We lead with a review of current studies on HIV and COVID-19 coinfection, five of which – from the UK, Spain, the US, Italy and Germany – were published in the last two weeks. Although most support BHIVA and EACS statements of little additional risk from HIV in people on effective ART, most of these studies are small. And some – including the new case series from Kings College Hospital in South London – report higher rates of mortality and are more cautious.
We also include articles on many of the investigational treatments for COVID-19, including remdesivir, convalescent plasma, interferon, famotidine, tocilizumab and hydroxychloroquine (HCQ).
Results from the randomised, placebo-controlled ACTT study provide the most convincing evidence of benefit to date – and supports the earlier decision for FDA approval. The UK MHRA have responded by launching an early access programme across the country. In reporting the entry criteria we also comment that some important groups might be overlooked – and these guidelines are reconsidered.
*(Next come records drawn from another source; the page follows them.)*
(** * Media resolution of the download worker

    A shallow embedding of [worker/core/downloader.py] (class
    [MediaDownloader]) and the properties of its metadata resolution and
    file staging.

    Python values that occur in a metadata document are the type [pyval];
    dictionaries are objects of a heap and are referred to by location, so
    that the in-place update of a descriptor and the copy made by the
    fallback pass can be told apart.  Code that raises is modelled in a
    state-and-exception monad over the heap, the two directories the
    resolver works on and a trace of the file-system effects. *)

From Stdlib Require Import ZArith Bool Ascii String List.
From Stdlib Require Import SpecFloat.
From stdpp Require Import base option list strings gmap.

Set Warnings "-register-all".
Local Open Scope string_scope.
Local Open Scope list_scope.
Local Open Scope Z_scope.

(** ** Values *)

Definition loc := positive.

(** A Python [float] is an IEEE-754 binary64, represented by its
    specification-level value. *)
Definition pyfloat := spec_float.

Inductive pyval : Type :=
  | VNone
  | VBool (b : bool)
  | VInt (z : Z)
  | VFloat (f : pyfloat)
  | VStr (s : string)
  | VList (items : list pyval)
  | VRef (l : loc).

(** A [dict] with string keys; the heap maps every location to the
    dictionary stored there. *)
Abbreviation pydict := (gmap string pyval).
Abbreviation pyheap := (gmap loc (gmap string pyval)).

(** ** Exceptions *)

Inductive exn : Type :=
  | KeyError (key : string)
  | IndexError
  | TypeError
  | AttributeError
  | ValueError (msg : string)
  | OverflowError
  | RuntimeError (msg : string)
  | MediaDownloaderError (msg : string)
  | FileNotFoundError
  | FileExistsError
  | ShutilError
  | OutOfModel.

(** [OSError] and its subclasses ([shutil.Error] derives from it). *)
Definition is_OSError (e : exn) : bool :=
  match e with
  | FileNotFoundError | FileExistsError | ShutilError => true
  | _ => false
  end.

Definition is_ValueError (e : exn) : bool :=
  match e with ValueError _ => true | _ => false end.

Inductive res (A : Type) : Type :=
  | Ok (a : A)
  | Raise (e : exn).
Arguments Ok {A} a.
Arguments Raise {A} e.

(** ** The file system seen by the resolver

    Two directories matter: the scratch directory [curr_tmp_dir] the
    extraction tool wrote into, and the staging directory
    [destination_dir].  Both hold regular files only; a listing gives the
    entries in the order the operating system enumerates them. *)

Definition listing := list (string * Z).

Inductive path : Type :=
  | ScratchDir
  | StagingDir
  | InScratch (name : string)
  | InStaging (name : string)
  | Elsewhere.

Inductive event : Type :=
  | EvMkdir (p : path)
  | EvMove (src dst : path)
  | EvRemoveDir (p : path).

Record world : Type := World {
  heap : gmap loc (gmap string pyval);
  scratch : option listing;
  staging : option listing;
  trace : list event
}.

Definition set_heap (h : gmap loc (gmap string pyval)) (w : world) : world :=
  World h (scratch w) (staging w) (trace w).
Definition set_scratch (d : option listing) (w : world) : world :=
  World (heap w) d (staging w) (trace w).
Definition set_staging (d : option listing) (w : world) : world :=
  World (heap w) (scratch w) d (trace w).
Definition emit (e : event) (w : world) : world :=
  World (heap w) (scratch w) (staging w) (trace w ++ [e]).

(** ** The monad: state passing, with exceptions that keep the state *)

Definition M (A : Type) : Type := world -> res A * world.

Definition ret {A} (a : A) : M A := fun w => (Ok a, w).
Definition raise {A} (e : exn) : M A := fun w => (Raise e, w).
Definition bind {A B} (m : M A) (k : A -> M B) : M B :=
  fun w => match m w with
           | (Ok a, w') => k a w'
           | (Raise e, w') => (Raise e, w')
           end.
(** [try: m except handles: h] *)
Definition try_except {A} (m : M A) (handles : exn -> bool) (h : exn -> M A) : M A :=
  fun w => match m w with
           | (Ok a, w') => (Ok a, w')
           | (Raise e, w') => if handles e then h e w' else (Raise e, w')
           end.
Definition get_world : M world := fun w => (Ok w, w).

Notation "'let*' x ':=' c 'in' k" := (bind c (fun x => k))
  (at level 10, x name, c at level 100, k at level 200).
Notation "c ';;;' k" := (bind c (fun _ => k))
  (at level 100, k at level 200, right associativity).

(** ** Python primitives on values *)

Definition deref (h : gmap loc (gmap string pyval)) (l : loc) : gmap string pyval :=
  default ∅ (h !! l).

(** [v[key]] for a string key. *)
Definition py_getitem (v : pyval) (key : string) : M pyval :=
  fun w => match v with
           | VRef l => match deref (heap w) l !! key with
                       | Some x => (Ok x, w)
                       | None => (Raise (KeyError key), w)
                       end
           | _ => (Raise TypeError, w)
           end.

(** [v.get(key, dflt)]; only a [dict] has the method. *)
Definition py_get (v : pyval) (key : string) (dflt : pyval) : M pyval :=
  fun w => match v with
           | VRef l => (Ok (default dflt (deref (heap w) l !! key)), w)
           | _ => (Raise AttributeError, w)
           end.

(** [v[key] = x]. *)
Definition py_setitem (v : pyval) (key : string) (x : pyval) : M unit :=
  fun w => match v with
           | VRef l => (Ok tt, set_heap (<[l := <[key := x]> (deref (heap w) l)]> (heap w)) w)
           | _ => (Raise TypeError, w)
           end.

(** [v.copy()]: a shallow copy; a dictionary gets a new identity, a list is
    an immutable value here and its copy is the same value. *)
Definition py_copy (v : pyval) : M pyval :=
  fun w => match v with
           | VRef l => let l' := fresh (dom (heap w)) in
                       (Ok (VRef l'), set_heap (<[l' := deref (heap w) l]> (heap w)) w)
           | VList items => (Ok (VList items), w)
           | _ => (Raise AttributeError, w)
           end.

(** [v[0]]. *)
Definition py_index0 (v : pyval) : M pyval :=
  fun w => match v with
           | VList [] => (Raise IndexError, w)
           | VList (x :: _) => (Ok x, w)
           | VStr EmptyString => (Raise IndexError, w)
           | VStr (String c _) => (Ok (VStr (String c EmptyString)), w)
           | VRef _ => (Raise (KeyError "0"), w)
           | _ => (Raise TypeError, w)
           end.

(** [len(v)]. *)
Definition py_len (v : pyval) : M Z :=
  fun w => match v with
           | VList items => (Ok (Z.of_nat (List.length items)), w)
           | VStr s => (Ok (Z.of_nat (String.length s)), w)
           | VRef l => (Ok (Z.of_nat (size (deref (heap w) l))), w)
           | _ => (Raise TypeError, w)
           end.

Fixpoint chars (s : string) : list pyval :=
  match s with
  | EmptyString => []
  | String c r => VStr (String c EmptyString) :: chars r
  end.

(** The items a [for] loop over [v] visits. *)
Definition py_iter (v : pyval) : M (list pyval) :=
  fun w => match v with
           | VList items => (Ok items, w)
           | VStr s => (Ok (chars s), w)
           | VRef l => (Ok (VStr <$> (map_to_list (deref (heap w) l)).*1), w)
           | _ => (Raise TypeError, w)
           end.

(** [v != s] and [v == s] against a string. *)
Definition py_ne_str (v : pyval) (s : string) : bool :=
  match v with
  | VStr t => negb (String.eqb t s)
  | _ => true
  end.
Definition py_eq_str (v : pyval) (s : string) : bool := negb (py_ne_str v s).

(** Truth value of [v], as [not v] and [if v:] test it. *)
Definition py_truthy (h : gmap loc (gmap string pyval)) (v : pyval) : bool :=
  match v with
  | VNone => false
  | VBool b => b
  | VInt z => negb (z =? 0)
  | VFloat (S754_zero _) => false
  | VFloat _ => true
  | VStr s => negb (String.eqb s "")
  | VList items => match items with [] => false | _ => true end
  | VRef l => negb (Nat.eqb (size (deref h l)) 0)
  end.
And now that remdesivir is now available in the the UK, ongoing COVID-19 studies should add it to current standard of care in many ongoing COVID-19 studies, and potentially for all participants.
Undating research as the standard of care changes was always a community principle in HIV research – so that no participants receive less than the standard of care. Although this will improve care for participants, not doing this would jeopardise further enrolment and retainment.
For example, in the randomised UK DISCOVERY trial. Although more than 10,600 participants are so far enrolled DISCOVERY hasn’t reported preliminary results yet, or included a data review timeline in the protocol. Other researchers have published negative results for some of the compounds being used, such as monotherapy with lopinavir/r or HCQ. This includes a large HCQ meta-analysis published in the Lancet (We also report this study in detail).
Although the DISCOVERY study plans to continue its HCQ arm, the international WHO SOLIDARITY study (with a European branch called RECOVERY) has suspended the HCQ arm for further review.
DSMBs for large studies should be looking at prompt discontinuation of study arms with no active benefit. Similar consideration should now be made to change single therapy arms to ones that include remdesivir as a basis for dual therapy,
In noting the lack of UK treatment guidelines for COVID-19, we review the NIHR listing for the 42 key research studies.
And we include reports on COVID-19 pathogenesis thanks to Mark Mascolini’s reports on NATAP, a US community organisation that has been providing access to medical information on HIV and hepatitis for well over two decades.
Finally, we are hearing anecdotal reports of dramatically reduced cases of newly diagnosed COVID-19 in several London hospitals. This is hopefully being repeated through the rest of the UK.
We join our readers in the hope that this will be sustained, and the chance that the relaxing of at least some of the physical distancing measures will not lead to a second wave of COVID-19. Even managing smaller outbreaks though is ultimately dependent on having effective treatment and hopefully a future vaccine.